Building Office Walls Gains in Workplace Significance


Building Office Walls Gains in Workplace Significance
Transparent cubicle wall extensions are among the coronavirus-inspired alterations to work spaces like this one at the business office of the Arkansas Department of Transformation and Shared Services in the Winthrop Rockefeller Building at 501 Woodlane St. (Jason Burt)

The ripples of office space change caused by the pandemic remain in motion across more than 3.9 million SF occupied by state agencies.

Establishing new norms for workplace proximity among staffers is still taking shape along with other COVID-inspired considerations.

Anne Laidlaw, director of the Arkansas Building Authority, won’t be surprised if the density of staffers per SF is reduced over time in response to viral concerns. How that translates into future space demands is uncertain.

In the meantime, crews are working to extend cubicle wall heights to a minimum of 54 inches in response to a new goal set for state office space.

“It’s not so much how close the people are; it’s how high the wall is,” said Laidlaw, whose agency manages state office space. “As we plan for the future for larger groups, the density we thought we might get might not happen.”

While the private sector is acclimating to more remote work as part of the ongoing office equation, the same can’t be said for state government.

“The state doesn’t really have a remote work policy and wasn’t looking to formulate one,” said Alex Johnston, chief communications director for the Arkansas Department of Transformation & Shared Services.

The outbreak of COVID-19 did crack the door open by prompting the Public Health Emergency Remote Work Policy.

State employees were separated into three categories:

  • 16,433 whose duties prevented working remotely;
  • 7,189 who were equipped to work remotely; and
  • 2,050 who didn’t have the duties or equipment necessary to work at home.

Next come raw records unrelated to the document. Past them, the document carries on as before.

Lemma SendToAgent_spec s agentID msg :
  live s ->
  exists s' err,
    SendToAgent s agentID msg = Some (s', err) /\
    Server.clients s' = Server.clients s /\
    (within_capacity s -> within_capacity s') /\
    match err with
    | None =>
        exists client,
          GetClient s agentID = Some client /\
          (length (Client.SendChan client) < SendChan_capacity)%nat /\
          GetClient s' agentID
          = Some (Client.set_SendChan (Client.SendChan client ++ [msg]) client) /\
          (forall id, Server.clients s !! id <> Server.clients s !! agentID ->
                      GetClient s' id = GetClient s id)
    | Some _ =>
        s' = s /\
        (GetClient s agentID = None \/
         exists client,
           GetClient s agentID = Some client /\
           (SendChan_capacity <= length (Client.SendChan client))%nat)
    end.
Proof.
  intros Hlive. unfold SendToAgent, GetClient.
  destruct (Server.clients s !! agentID) as [p|] eqn:Hp.
  2:{ eexists s, _. split; [reflexivity|]. split; [reflexivity|]. split; [auto|].
      split; [reflexivity|]. now left. }
  destruct (Hlive _ _ Hp) as [client Hclient]. rewrite Hclient.
  destruct (Nat.ltb_spec (length (Client.SendChan client)) SendChan_capacity) as [Hroom|Hfull].
  - eexists _, None. split; [reflexivity|]. split; [reflexivity|]. split.
    + intros Hcap q c. simpl. intros Hq.
      apply lookup_insert_Some in Hq. destruct Hq as [[<- <-]|[_ Hq]].
      * simpl. rewrite length_app. simpl. lia.
      * apply (Hcap _ _ Hq).
    + exists client. split; [reflexivity|]. split; [exact Hroom|]. simpl. split.
      * rewrite Hp. apply lookup_insert_eq.
      * intros id Hid.
        destruct (Server.clients s !! id) as [q|]; [|reflexivity].
        apply lookup_insert_ne. congruence.
  - eexists s, _. split; [reflexivity|]. split; [reflexivity|]. split; [auto|].
    split; [reflexivity|]. right. exists client. split; [reflexivity|exact Hfull].
Qed.

Lemma site_server_live : live site_server.
Proof.
  intros id p H. simpl in H.
  apply lookup_insert_Some in H. destruct H as [[<- <-]|[_ H]]; [eexists; reflexivity|].
  apply lookup_singleton_Some in H. destruct H as [<- <-]. eexists; reflexivity.
Qed.

Lemma check_stale_spec entries :
  NoDup entries.*1 ->
  forall s w,
    (forall key p, (key, p) ∈ entries ->
       Server.clients s !! key = Some p /\ is_Some (Server.objects s !! p)) ->
    exists s' w',
      check_stale entries s w = Some (s', w') /\
      Server.objects s' = Server.objects s /\
      Server.config s' = Server.config s /\
      next_clock w' = (next_clock w + length entries)%nat /\
      clock w' = clock w /\
      (forall id, id ∉ entries.*1 -> Server.clients s' !! id = Server.clients s !! id) /\
      (forall id p, (id, p) ∈ entries ->
         exists client k,
           Server.objects s !! p = Some client /\
           (next_clock w <= k < next_clock w')%nat /\
           Server.clients s' !! id
           = if time.Sub (clock w k) (Client.LastSeen client) >? 120 * time.Second
             then None else Some p).
Proof.
  induction entries as [|[key p] rest IH]; intros Hnodup s w Hentries.
  - exists s, w. split; [reflexivity|]. split; [reflexivity|]. split; [reflexivity|].
    split; [simpl; lia|]. split; [reflexivity|]. split; [reflexivity|].
    intros id q Hin. inversion Hin.
  - simpl in Hnodup. apply NoDup_cons in Hnodup. destruct Hnodup as [Hfresh Hnodup].
    destruct (Hentries key p ltac:(left)) as [Hkey [client Hclient]].
    simpl check_stale. rewrite Hclient.
    unfold bind at 1. unfold time.Since, bind at 1, time.Now, ret.
    set (w1 := mkWorld (float_draws w) (int_draws w) (clock w) (uuids w)
                 (next_float w) (next_int w) (S (next_clock w)) (next_uuid w)).
    set (stale := time.Sub (clock w (next_clock w)) (Client.LastSeen client)
                  >? 120 * time.Second).
    set (s1 := if stale then Server.set_clients (delete key (Server.clients s)) s else s).
    assert (Hobj1 : Server.objects s1 = Server.objects s) by (subst s1; now destruct stale).
    assert (Hcfg1 : Server.config s1 = Server.config s) by (subst s1; now destruct stale).
    assert (Hother : forall id, id <> key ->
              Server.clients s1 !! id = Server.clients s !! id).
    { intros id Hid. subst s1. destruct stale; [|reflexivity]. simpl.
      now apply lookup_delete_ne. }
    assert (Hkey1 : Server.clients s1 !! key = if stale then None else Some p).
    { subst s1. destruct stale; [|exact Hkey]. simpl. apply lookup_delete_eq. }
    destruct (IH Hnodup s1 w1) as (s' & w' & Hrun & Hobj & Hcfg & Hnext & Hclock & Hkeep & Hrest).
    { intros id q Hin. rewrite Hobj1.
      destruct (Hentries id q ltac:(now right)) as [Hid Hq]. split; [|exact Hq].
      rewrite Hother; [exact Hid|].
      intros ->. apply Hfresh. apply list_elem_of_fmap. now exists (key, q). }
    exists s', w'. split.
    { subst s1. destruct stale; exact Hrun. }
    split; [congruence|]. split; [congruence|].
    split; [rewrite Hnext; simpl; lia|]. split; [exact Hclock|]. split.
    + intros id Hid. simpl in Hid. apply not_elem_of_cons in Hid. destruct Hid as [Hne Hid].
      rewrite (Hkeep id Hid). now apply Hother.
    + intros id q Hin. apply elem_of_cons in Hin. destruct Hin as [[= -> ->]|Hin].
      * exists client, (next_clock w). split; [exact Hclient|].
        split; [rewrite Hnext; simpl; lia|].
        rewrite (Hkeep key Hfresh). exact Hkey1.
      * destruct (Hrest id q Hin) as (c & k & Hc & Hk & Hid).
        exists c, k. split; [congruence|]. split; [simpl in Hk; lia|exact Hid].
Qed.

Child care and health concerns are among the variables for departmental approval to work remotely.

Under the emergency policy, in-home, in-person work-related meetings are prohibited, and the state won’t pay for any expenses associated with personal equipment or supplies used in remote work.

Inspections are also part of the protocol. An employee’s remote workplace is subject to on-site inspection during normal work hours for the purpose of determining that the remote workplace is safe and free from hazards and to maintain, repair, inspect or retrieve state-owned equipment, software, data or supplies. A minimum notice of two hours is required before a remote workplace inspection.

Coronavirus disruption did not afflict the scheduled migration of the Department of Labor from leased private-sector space in west Little Rock totaling 44,377 SF to 36,937 SF in the state-owned 900 W. Capitol Ave. office building. The move is expected to be completed by Aug. 31.

Efforts to stem the outbreak led to the temporary filling of a lingering, 14,109-SF vacancy on the Capitol grounds. The Department of Finance & Administration set up a call center on the second floor of the Big Mac Building to support the tsunami of unemployment claims caused by restricted business activity.